• ASSIGNED TASK:
Every line holding the word "answered" should be copied from the material.

• DATA TO EXAMINE:
(** The handler on any state, by cases on what the environment answers. *)
Lemma run_chat w :
  chat cfg env chat_request w =
  match configure env key with
  | Some e =>
      (Raise e, add_log (ERROR, "Error configuring Gemini API: " +:+ exn_str e)
                  (add_call (CallConfigure key) (after_resolve w)))
  | None =>
      match prompt_of env chat_request (chat_histories w) with
      | inl e => (Raise e, after_configure w)
      | inr p =>
          match reply_of env MODEL_NAME p with
          | inl e =>
              (Raise (HTTPException 500 (exn_str e)),
               add_log (ERROR, "Error processing chat: " +:+ exn_str e) (after_generate p w))
          | inr t =>
              (Return {| response := strip t; session_id := sid |},
               add_log (INFO, "Generated response: " +:+ slice_to 30 (strip t) +:+ "...")
                 (set_chat_histories
                    (histories_set sid
                       (append_exchange (histories_get sid (chat_histories w)) msg (strip t)))
                    (after_generate p w)))
          end
      end
  end.
Proof.
  unfold chat. cbv zeta. fold msg. rewrite run_chat_prologue.
  destruct (configure env key) as [e|]; [done|].
  cbv [mbind M_bind]. unfold bind at 1. rewrite run_gets, chat_histories_after_configure.
  unfold bind at 1. unfold prompt_of, build_prompt. fold sid msg.
  destruct (conversation_history _) as [e|ch]; [done|]. cbn [lift_sum ret].
  unfold catch. rewrite run_chat_try. fold (after_generate (compose_prompt ch msg) w).
  by destruct (reply_of _ _ _).
Qed.

End run.

(** * Properties *)

Section chat.
Context (cfg : Config) (env : Env).
Implicit Types (req : ChatRequest) (w : World) (e : Exn) (t p : string).

(** The store after [chat], by cases on the outcome: the exchange is stored
    when the handler returns, and nothing is when it raises. *)
Lemma chat_store req w :
  chat_histories (chat cfg env req w).2 =
  match (chat cfg env req w).1 with
  | Return r =>
      store_exchange (session_id r) (req_message req) (response r) (chat_histories w)
  | Raise _ => chat_histories w
  end.
Proof.
  rewrite run_chat. destruct (configure env _) as [e|].
  { cbn [fst snd]. by rewrite chat_histories_add_log, chat_histories_add_call,
      chat_histories_after_resolve. }
  destruct (prompt_of env req _) as [e|p]; [apply chat_histories_after_configure|].
  destruct (reply_of env MODEL_NAME p) as [e|t]; cbn [fst snd session_id response];
    by rewrite chat_histories_add_log, ?chat_histories_set, chat_histories_after_generate.
Qed.
(** Lines 119-145, up to the request to the service. *)
Definition chat_begin (cfg : Config) (env : Env) (chat_request : ChatRequest)
    : HOf PyStore Pending :=
  let user_message := req_message chat_request in
  logger_info ("Received message: " +:+ slice_to 30 user_message +:+ "...");;
  session_id ← resolve_session_id env (req_session_id chat_request);
  logger_info ("Using session: " +:+ session_id);;
  configure_genai cfg env;;
  history ← on_store (py_get session_id);
  entries ← gets (λ w, deref history (chat_histories w));
  conversation_history ← lift_sum (conversation_history entries);
  let prompt := compose_prompt conversation_history user_message in
  call (CallGenerate MODEL_NAME prompt);;
  mret {| p_session_id := session_id; p_history := history;
          p_user_message := user_message; p_prompt := prompt |}.

(** Lines 145-159, from the answer of the service. *)
Definition chat_resume (env : Env) (p : Pending) : HOf PyStore ChatResponse :=
  catch
    (text ← lift_sum (reply_of env MODEL_NAME (p_prompt p));
     py_chat_store (p_session_id p) (p_history p) (p_user_message p) text)
    chat_except.

(** ** From Python's objects to values *)

(** The state of the process with every reference of the dict replaced by the
    list behind it. *)
Definition lower (w : PyWorld) : World := set_chat_histories contents w.
(** The two requests of [overlap]: both are answered with status 200, and
    the transcript holds the second exchange only. *)
Example lost_update_overlap :
  let s := exec_all cfg_ex overlap (server_init cfg_ex) in
  ok_count "s1" s = 2 ∧
  histories_get "s1" (contents (store s)) = [user_entry "Is it serious?"; model_entry "Rest."] ∧
  tasks s = ∅.
Proof. by vm_compute. Qed.

(** In a session the dict knows already, overlapping handlers hold the same
    list object and both exchanges are kept, in the order of the answers; but
    the prompt of the second was composed before the first was stored. *)
Example overlap_known_session :
  let s0 := exec_all cfg_ex
              [Arrive (PostChat req_a) env_ok; Resume 0;
               Arrive (PostChat req_b) env_ok; Arrive (PostChat req_c) env_ok]
              (server_init cfg_ex) in
  let s := exec_all cfg_ex [Resume 1; Resume 2] s0 in
  histories_get "s1" (contents (store s)) =
    [user_entry "I have chest pain"; model_entry "Rest.";
     user_entry "Is it serious?"; model_entry "Rest.";
     user_entry "What should I do?"; model_entry "Rest."] ∧
  match tasks s0 !! 2 with
  | Some (ChatTask _ pd) =>
      inr (p_prompt pd) =
        build_prompt [user_entry "I have chest pain"; model_entry "Rest."] "What should I do?"
  | _ => False
  end.
Proof. by vm_compute. Qed.

(** A key test in flight while a chat request is served: the chat request is
    answered first, the transcript holds its exchange, and the key test is
    answered once the service has answered it, with the reply as the service
    gave it. *)
Example key_test_in_flight :
  let s := exec_all cfg_ex
             [Arrive GetTestKey env_ok; Arrive (PostChat req_a) env_ok; Resume 1; Resume 0]
             (server_init cfg_ex) in
  (answered s).*1 = [1; 0] ∧
  transcript "s1" s = [user_entry "I have chest pain"; model_entry "Rest."] ∧
  responses s !! 1 = Some (JSONResponse 200 (success_body " Rest. ")) ∧
  tasks s = ∅.
Proof. by vm_compute. Qed.

(** Once the first exchange of session ["s1"] is stored, every schedule
    keeps two entries for each successful call. *)
Lemma settled_keeps_all_witness :
  let s := exec_all cfg_ex [Arrive (PostChat req_a) env_ok; Resume 0] (server_init cfg_ex) in
  let ls := [Arrive (PostChat req_b) env_ok; Arrive (PostChat req_c) env_ok;
             Resume 2; Resume 1] in
  settled "s1" (exec_all cfg_ex ls s) ∧
  length (transcript "s1" (exec_all cfg_ex ls s)) + 2 * ok_count "s1" s =
    length (transcript "s1" s) + 2 * ok_count "s1" (exec_all cfg_ex ls s).
Proof.
  intros s ls. apply (settled_keeps_all cfg_ex).
  - apply sreachable_exec_all, sreachable_init.
  - apply (settled_quiet "s1" s 1%positive); [by vm_compute|].
    intros i env pd Ht. by vm_compute in Ht.
Defined.

(** The second request of session ["s1"] starts to wait with the prompt
    composed from the first exchange. *)
Lemma arrive_chat_waits_witness :
  let s := exec_all cfg_ex [Arrive (PostChat req_a) env_ok; Resume 0] (server_init cfg_ex) in
  let sid := session_of env_ok req_b in
  let s' := arrive cfg_ex (PostChat req_b) env_ok s in
  ∃ pd, tasks s' = <[received s := ChatTask env_ok pd]> (tasks s) ∧
        p_session_id pd = sid ∧ p_user_message pd = req_message req_b ∧
        inr (p_prompt pd) = build_prompt (transcript sid s) (req_message req_b) ∧
        deref (p_history pd) (store s') = transcript sid s ∧
        answered s' = answered s ∧
        ∀ sid', transcript sid' s' = transcript sid' s.
Proof.
  intros s. apply (arrive_chat_waits cfg_ex s env_ok req_b); [|done].
  apply sreachable_exec_all, sreachable_init.
Defined.

(** What the handler of [req_a] holds while it waits. *)
Definition pending_a : Pending :=
  {| p_session_id := "s1"; p_history := 1%positive;
     p_user_message := "I have chest pain";
     p_prompt := compose_prompt "" "I have chest pain" |}.

(** The first request of session ["s1"] resumes with the reply [" Rest. "]. *)
Lemma resume_chat_success_witness :
  let s := exec_all cfg_ex [Arrive (PostChat req_a) env_ok] (server_init cfg_ex) in
  let s' := resume 0 s in
  answered s' = answered s ++
    [(0, JSONResponse 200 (chat_response_body {| response := strip " Rest. "; session_id := "s1" |}))] ∧
  transcript "s1" s' = append_exchange (deref 1%positive (store s)) "I have chest pain" (strip " Rest. ") ∧
  (settled "s1" s →
   transcript "s1" s' = append_exchange (transcript "s1" s) "I have chest pain" (strip " Rest. ")) ∧
  (∀ sid', sid' ≠ "s1" → transcript sid' s' = transcript sid' s).
Proof.
  intros s. apply (resume_chat_success cfg_ex s 0 env_ok pending_a " Rest. ").
  - apply sreachable_exec_all, sreachable_init.
  - vm_compute. reflexivity.
  - vm_compute. reflexivity.
Defined.

(** The two requests of [overlap], from start-up. *)
Lemma lost_update_witness :
  let s := server_init cfg_ex in
  let s' := exec_all cfg_ex overlap s in
  answered s' = answered s ++
    [(0, JSONResponse 200 (chat_response_body {| response := strip " Rest. "; session_id := "s1" |}));
     (1, JSONResponse 200 (chat_response_body {| response := strip " Rest. "; session_id := "s1" |}))] ∧
  ok_count "s1" s' = ok_count "s1" s + 2 ∧
  transcript "s1" s' = [user_entry (req_message req_b); model_entry (strip " Rest. ")].
Proof.
  apply (lost_update cfg_ex (server_init cfg_ex) env_ok env_ok req_a req_b "s1" " Rest. " " Rest. ");
    try done. apply sreachable_init.
Defined.

Lemma interleaved_wf_witness :
  wf_store (contents (store (exec_all cfg_ex overlap (server_init cfg_ex)))).
Proof. apply (interleaved_wf cfg_ex), sreachable_exec_all, sreachable_init. Defined.

Lemma interleaved_length_le_witness :
  length (histories_get "s1" (contents (store (exec_all cfg_ex overlap (server_init cfg_ex)))))
  ≤ 2 * ok_count "s1" (exec_all cfg_ex overlap (server_init cfg_ex)).
Proof. apply (interleaved_length_le cfg_ex), sreachable_exec_all, sreachable_init. Defined.

Lemma interleaved_owned_witness : (1 ≠ 2)%positive.
Proof.
  apply (interleaved_owned cfg_ex
           (exec_all cfg_ex [Arrive (PostChat req_a) env_ok; Arrive (PostChat req_other) env_ok]
              (server_init cfg_ex)) "s1" "s2").
  - apply sreachable_exec_all, sreachable_init.
  - done.
  - right. eexists 0, _, _. by vm_compute.
  - right. eexists 1, _, _. by vm_compute.
Defined.
(** * AstroScope: orbit propagation and impact physics

    A shallow embedding of the numerical core of the AstroScope sources:

    - [static/js/model.js] and its sibling copy (the heliocentric viewer):
      [solveKepler], the per-body position computation and the clock of
      [updatePositions], the two scale strategies, the elements stored by
      [createNEOs] and by the random fallback, the orbit lines of
      [createPlanets], [createNEOs] and [updateScales], the time-speed
      slider of [setupUI];
    - the impact calculator module ([calculateImpactRadius],
      [calculateCraterDimensions], [estimateCasualties],
      [convertNasaDataToParameters], [comprehensiveImpactAssessment]);
    - [static/js/impact-calculator.js] ([estimateFBfromDiameter],
      [estimateFBfromEnergy], [energyFromSizeMt] and [recalc]).

    Number model.  A JavaScript number is either [NaN] or a finite value;
    finite values are idealised as mathematical reals ([R]), so [+], [*],
    [Math.sin], [Math.sqrt] ... are the exact real operations.  Rounding
    error, signed zeros and the two infinities are outside the model.
    Exceptions ([throw new Error(msg)]) are modelled by the [Throw]
    constructor of [result].

    Layout.  The embedding comes first (modules [Js], [ImpactCalculator],
    [PalermoCalculator], [THREE], [Model], [ModelCopy], [Spec]), then the
    definitions used to bound the error of [solveKepler] ([Kepler], [Fix],
    [Checker]), then the properties.  The bound on the residual of
    [solveKepler] is obtained from the recurrence of the Newton error
    around a solution [Es] of Kepler's equation, enclosed step by step
    with interval arithmetic over a bisection of the domain
    [Es] in [[0, PI]], [e] in [[0, 0.95]]; the integer bounds are [bigZ]
    so that the bisection is evaluated quickly. *)

From Stdlib Require Import Reals Lra Lia ZArith String List Bool.
From Bignums Require Import BigZ.
Import ListNotations.

Open Scope R_scope.

(** ** JavaScript values and the [Math] functions used by the sources *)

Module Js.

(** A number: [NaN] or a finite real. *)
Inductive num : Type :=
| NaN
| Num (r : R).

(** The argument values the functions below can receive.  [NonNumeric]
    stands for any value whose numeric conversion is [NaN] (a non-numeric
    string, an object, ...). *)
Inductive value : Type :=
| Undefined
| Null
| Boolean (b : bool)
| Number (n : num)
| NonNumeric.

(** [Number(v)]. *)
Definition ToNumber (v : value) : num :=
  match v with
  | Undefined => NaN
  | Null => Num 0
  | Boolean true => Num 1
  | Boolean false => Num 0
  | Number n => n
  | NonNumeric => NaN
  end.

Definition isNaN (n : num) : bool :=
  match n with NaN => true | Num _ => false end.

Definition isFinite (n : num) : bool :=
  match n with NaN => false | Num _ => true end.

(** Comparisons of finite numbers, as booleans. *)
Definition ltb (x y : R) : bool := if Rlt_dec x y then true else false.
Definition leb (x y : R) : bool := if Rle_dec x y then true else false.
Definition gtb (x y : R) : bool := ltb y x.

(** Comparisons with a possibly-[NaN] left operand: false on [NaN]. *)
Definition num_ltb (n : num) (y : R) : bool :=
  match n with NaN => false | Num x => ltb x y end.
Definition num_leb (n : num) (y : R) : bool :=
  match n with NaN => false | Num x => leb x y end.
Definition num_gtb (n : num) (y : R) : bool :=
  match n with NaN => false | Num x => gtb x y end.

(** [!x] for a number: true on [0] and [NaN]. *)
Definition falsy (n : num) : bool :=
  match n with NaN => true | Num x => if Req_dec_T x 0 then true else false end.

(** [Math.cbrt]: the real cube root, odd, with [cbrt 0 = 0]. *)
Definition cbrt (x : R) : R :=
  if Rlt_dec 0 x then Rpower x (/ 3)
  else if Rlt_dec x 0 then - Rpower (- x) (/ 3)
  else 0.

(** [Math.round]: nearest integer, ties toward +infinity. *)
Definition round (x : R) : R := IZR (Int_part (x + / 2)).

(** Truncation toward zero. *)
Definition trunc (x : R) : Z :=
  if Rle_dec 0 x then Int_part x else (- Int_part (- x))%Z.
(** The task function of [loadConfigurationTask]. *)
Definition loadConfiguration : Step unit :=
  λ d,
    let configurationPath := configurationPath (context d) in
    (if negb (configuration_exists (files d) configurationPath)
     then throw (KnownError
                   "No configuration file, run `discharge init` first")
     else
       config <- evaluate (configuration_read (files d) configurationPath) ;;
       credentials <- evaluate (credentialsForProfile (aws_profile config)) ;;
       let region := aws_region config in
       s3 <- evaluate (AWS_s3 credentials region) ;;
       λ d', (inr tt,
              with_context {| configurationPath := configurationPath;
                              ctx_s3 := Some s3;
                              ctx_config := Some config |} d')) d.

(** [await execa.shell(command)]. *)
Definition shell (command : string) : Step unit :=
  λ d, let '(res, fs) := execa_shell command (files d) in
       let d' := {| context := context d; files := fs; world := world d;
                    trace := trace d ++ [Shell command] |} in
       match res with
       | inl e => (inl (Raised e), d')
       | inr _ => (inr tt, d')
       end.

(** The task function of [buildWebsiteTask]. *)
Definition buildWebsite : Step unit :=
  config <- get_config ;;
  shell (build_command config).

(** The [skip] function of [createBucketTask]: [Some message] for the
    string it returns, [None] for [false].  What the [try] block throws is
    caught, whatever it is. *)
Definition createBucketSkip : Step (option string) :=
  λ d,
    match ctx_s3 (context d), ctx_config (context d) with
    | Some _, Some config =>
        let r := {| HeadBucket.Bucket := domain (site config) |} in
        let '(res, st) := headBucket r (s3 (world d)) in
        let d' := {| context := context d; files := files d;
                     world := world (with_store st d);
                     trace := trace d ++ [HeadBucketCall r] |} in
        match res with
        | inr true => (inr (Some "Bucket already exists"), d')
        | _ => (inr None, d')
        end
    | _, _ => (inr None, d)
    end.

(** [await] of a bucket-level call. *)
Definition await_admin (e : Event Json) (call : St → (Err + unit) * St)
  : Step unit :=
  λ d, let '(res, st) := call (s3 (world d)) in
       let d' := {| context := context d; files := files d;
                    world := world (with_store st d);
                    trace := trace d ++ [e] |} in
       match res with
       | inl e => (inl (Rejected e), d')
       | inr _ => (inr tt, d')
       end.

(** The task function of [createBucketTask]. *)
Definition createBucketBody : Step unit :=
  _ <- get_s3 ;;
  config <- get_config ;;
  let r := {| CreateBucket.ACL := "public-read";
              CreateBucket.Bucket := domain (site config) |} in
  await_admin (CreateBucketCall r) (createBucket r).
(** For a key of the table, any employee count and any integer score in
    [0, 100], the estimate is a whole, non-negative number of hundreds
    (in particular never NaN). *)
Theorem calculateFinancialRisk_whole_hundreds industry employeeCount z
  (Hind : In industry industry_keys) (Hz : 0 <= z <= 100) :
  exists k, 0 <= k /\
    Risk.calculateFinancialRisk industry employeeCount (float_of_Z z) = float_of_Z (100 * k).
Proof.
  rewrite calculateFinancialRisk_band.
  destruct (risk_table_facts industry (size_band employeeCount) Hind (size_band_le2 _))
    as [Hval _].
  destruct (Hval z Hz) as [Heq Hnn]. eexists. split; [exact Hnn|exact Heq].
Qed.

Lemma calculateFinancialRisk_whole_hundreds_witness :
  In "finance" industry_keys /\ 0 <= 45 <= 100 /\
  exists k, 0 <= k /\ Risk.calculateFinancialRisk "finance" 5 (float_of_Z 45) = float_of_Z (100 * k).
Proof.
  assert (H1 : In "finance" industry_keys) by (simpl; tauto).
  assert (H2 : 0 <= 45 <= 100) by lia.
  split; [exact H1|]. split; [exact H2|].
  exact (calculateFinancialRisk_whole_hundreds "finance" 5 45 H1 H2).
Defined.

(** For a key of the table and any employee count, a higher integer
    security score in [0, 100] never gives a higher estimate. *)
Theorem calculateFinancialRisk_antitone_score industry employeeCount z1 z2
  (Hind : In industry industry_keys) (Hz : 0 <= z1 <= z2) (Hz2 : z2 <= 100) :
  exists k1 k2,
    Risk.calculateFinancialRisk industry employeeCount (float_of_Z z1) = float_of_Z (100 * k1) /\
    Risk.calculateFinancialRisk industry employeeCount (float_of_Z z2) = float_of_Z (100 * k2) /\
    0 <= k2 <= k1.
Proof.
  rewrite !(calculateFinancialRisk_band industry employeeCount).
  set (b := size_band employeeCount).
  destruct (risk_table_facts industry b Hind (size_band_le2 _)) as [Hval [Hmono _]].
  destruct (Hval z1 ltac:(lia)) as [E1 N1]. destruct (Hval z2 ltac:(lia)) as [E2 N2].
  exists (risk_k industry (band_rep b) z1), (risk_k industry (band_rep b) z2).
  split; [exact E1|]. split; [exact E2|]. split; [exact N2|].
  assert (Hgen : forall n : nat, z1 + Z.of_nat n <= 100 ->
            risk_k industry (band_rep b) (z1 + Z.of_nat n) <= risk_k industry (band_rep b) z1).
  { induction n as [|n IH]; intros Hn.
    - rewrite Z.add_0_r. lia.
    - replace (z1 + Z.of_nat (S n)) with ((z1 + Z.of_nat n) + 1) by lia.
      etransitivity; [apply Hmono; lia|]. apply IH. lia. }
  replace z2 with (z1 + Z.of_nat (Z.to_nat (z2 - z1))) by lia.
  apply Hgen. lia.
Qed.

Lemma calculateFinancialRisk_antitone_score_witness :
  In "retail" industry_keys /\ 0 <= 20 <= 93 /\ 93 <= 100 /\
  exists k1 k2,
    Risk.calculateFinancialRisk "retail" 30 (float_of_Z 20) = float_of_Z (100 * k1) /\
    Risk.calculateFinancialRisk "retail" 30 (float_of_Z 93) = float_of_Z (100 * k2) /\
    0 <= k2 <= k1.
Proof.
  assert (H1 : In "retail" industry_keys) by (simpl; tauto).
  assert (H2 : 0 <= 20 <= 93) by lia. assert (H3 : 93 <= 100) by lia.
  split; [exact H1|]. split; [exact H2|]. split; [exact H3|].
  exact (calculateFinancialRisk_antitone_score "retail" 30 20 93 H1 H2 H3).
Defined.
(** * Data_analysis.py: the text-to-rows pipeline and its aggregation

    A shallow embedding of [split_app_blocks], [find_daily_section],
    [parse_daily_lines_to_rows], [_last_numeric_token], [_try_parse_date]
    and of the aggregation part of [generate_report].

    Strings are lists of characters; a character is a code point below 256
    (the Latin-1 part of Unicode), for which the classes [\s], [\d] and [\w]
    of Python's [re], [str.strip] and [str.splitlines] are written out.
    Regular expressions are terms of a small abstract syntax that are run by
    a backtracking matcher with Python's priorities (greedy and lazy
    repetition, optional groups, captures). *)

From Stdlib Require Import Ascii String ZArith NArith Bool Arith Lia List.
From Stdlib Require Import Permutation Sorted.
From Stdlib Require Import Floats.SpecFloat.
Import ListNotations.

Set Implicit Arguments.

(** ** Characters and strings *)

Definition str := list ascii.

Definition py (s : string) : str := list_ascii_of_string s.

Definition code (c : ascii) : N := N_of_ascii c.

Definition between (lo hi : N) (c : ascii) : bool :=
  (N.leb lo (code c) && N.leb (code c) hi)%bool.

(** [str.isspace] on one character; also the class [\s]. *)
Definition is_space (c : ascii) : bool :=
  between 9 13 c || between 28 32 c || N.eqb (code c) 133 || N.eqb (code c) 160.

(** The class [\d]. *)
Definition is_digit (c : ascii) : bool := between 48 57 c.

(** The class [\w]: alphanumeric characters and the underscore. *)
Definition is_word (c : ascii) : bool :=
  is_digit c || between 65 90 c || between 97 122 c || N.eqb (code c) 95
  || N.eqb (code c) 170 || between 178 179 c || N.eqb (code c) 181
  || between 185 186 c || between 188 190 c
  || between 192 214 c || between 216 246 c || between 248 255 c.

(** The line boundaries of [str.splitlines]. *)
Definition is_linebreak (c : ascii) : bool :=
  between 10 13 c || between 28 30 c || N.eqb (code c) 133.

Definition nl : ascii := "010"%char.
Definition cr : ascii := "013"%char.

Definition is_nl (c : ascii) : bool := Ascii.eqb c nl.

(** Case folding as [re.IGNORECASE] does it on these code points for the
    letters that occur in the patterns of the program (all of them ASCII).
    Beyond these code points [re.IGNORECASE] also takes U+0130 and U+0131
    for the letter [i] of "Daily Data"; texts that hold such characters are
    outside this model, whose statements are about texts of characters
    below U+0100. *)
Definition lower (c : ascii) : ascii :=
  if between 65 90 c then ascii_of_N (code c + 32) else c.

Fixpoint dropwhile (p : ascii -> bool) (s : str) : str :=
  match s with
  | [] => []
  | c :: s' => if p c then dropwhile p s' else s
  end.

(** [s.strip()] *)
Definition strip (s : str) : str :=
  rev (dropwhile is_space (rev (dropwhile is_space s))).

(** [s.splitlines()]: [cur] holds the current line, reversed. *)
Fixpoint splitlines_aux (cur : str) (s : str) : list str :=
  match s with
  | [] => match cur with [] => [] | _ => [rev cur] end
  | c :: s' =>
      if Ascii.eqb c cr then
        match s' with
        | c' :: s'' =>
            if Ascii.eqb c' nl then rev cur :: splitlines_aux [] s''
            else rev cur :: splitlines_aux [] s'
        | [] => rev cur :: splitlines_aux [] s'
        end
      else if is_linebreak c then rev cur :: splitlines_aux [] s'
      else splitlines_aux (c :: cur) s'
  end.

Definition splitlines (s : str) : list str := splitlines_aux [] s.

Fixpoint prefixb (p s : str) : bool :=
  match p, s with
  | [], _ => true
  | a :: p', b :: s' => Ascii.eqb a b && prefixb p' s'
  | _ :: _, [] => false
  end.

(** [s.replace(old, new)] for a non-empty [old]; [skip] counts the
    characters of an occurrence of [old] still to be passed over. *)
Fixpoint replace_aux (old new : str) (skip : nat) (s : str) : str :=
  match s with
  | [] => []
  | c :: s' =>
      match skip with
      | S n => replace_aux old new n s'
      | O =>
          if prefixb old s then new ++ replace_aux old new (length old - 1) s'
          else c :: replace_aux old new 0 s'
      end
  end.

• WRITTEN ANSWER:
(** The two requests of [overlap]: both are answered with status 200, and
    answered first, the transcript holds its exchange, and the key test is
    answered once the service has answered it, with the reply as the service
  (answered s).*1 = [1; 0] ∧
        answered s' = answered s ∧
  answered s' = answered s ++
  answered s' = answered s ++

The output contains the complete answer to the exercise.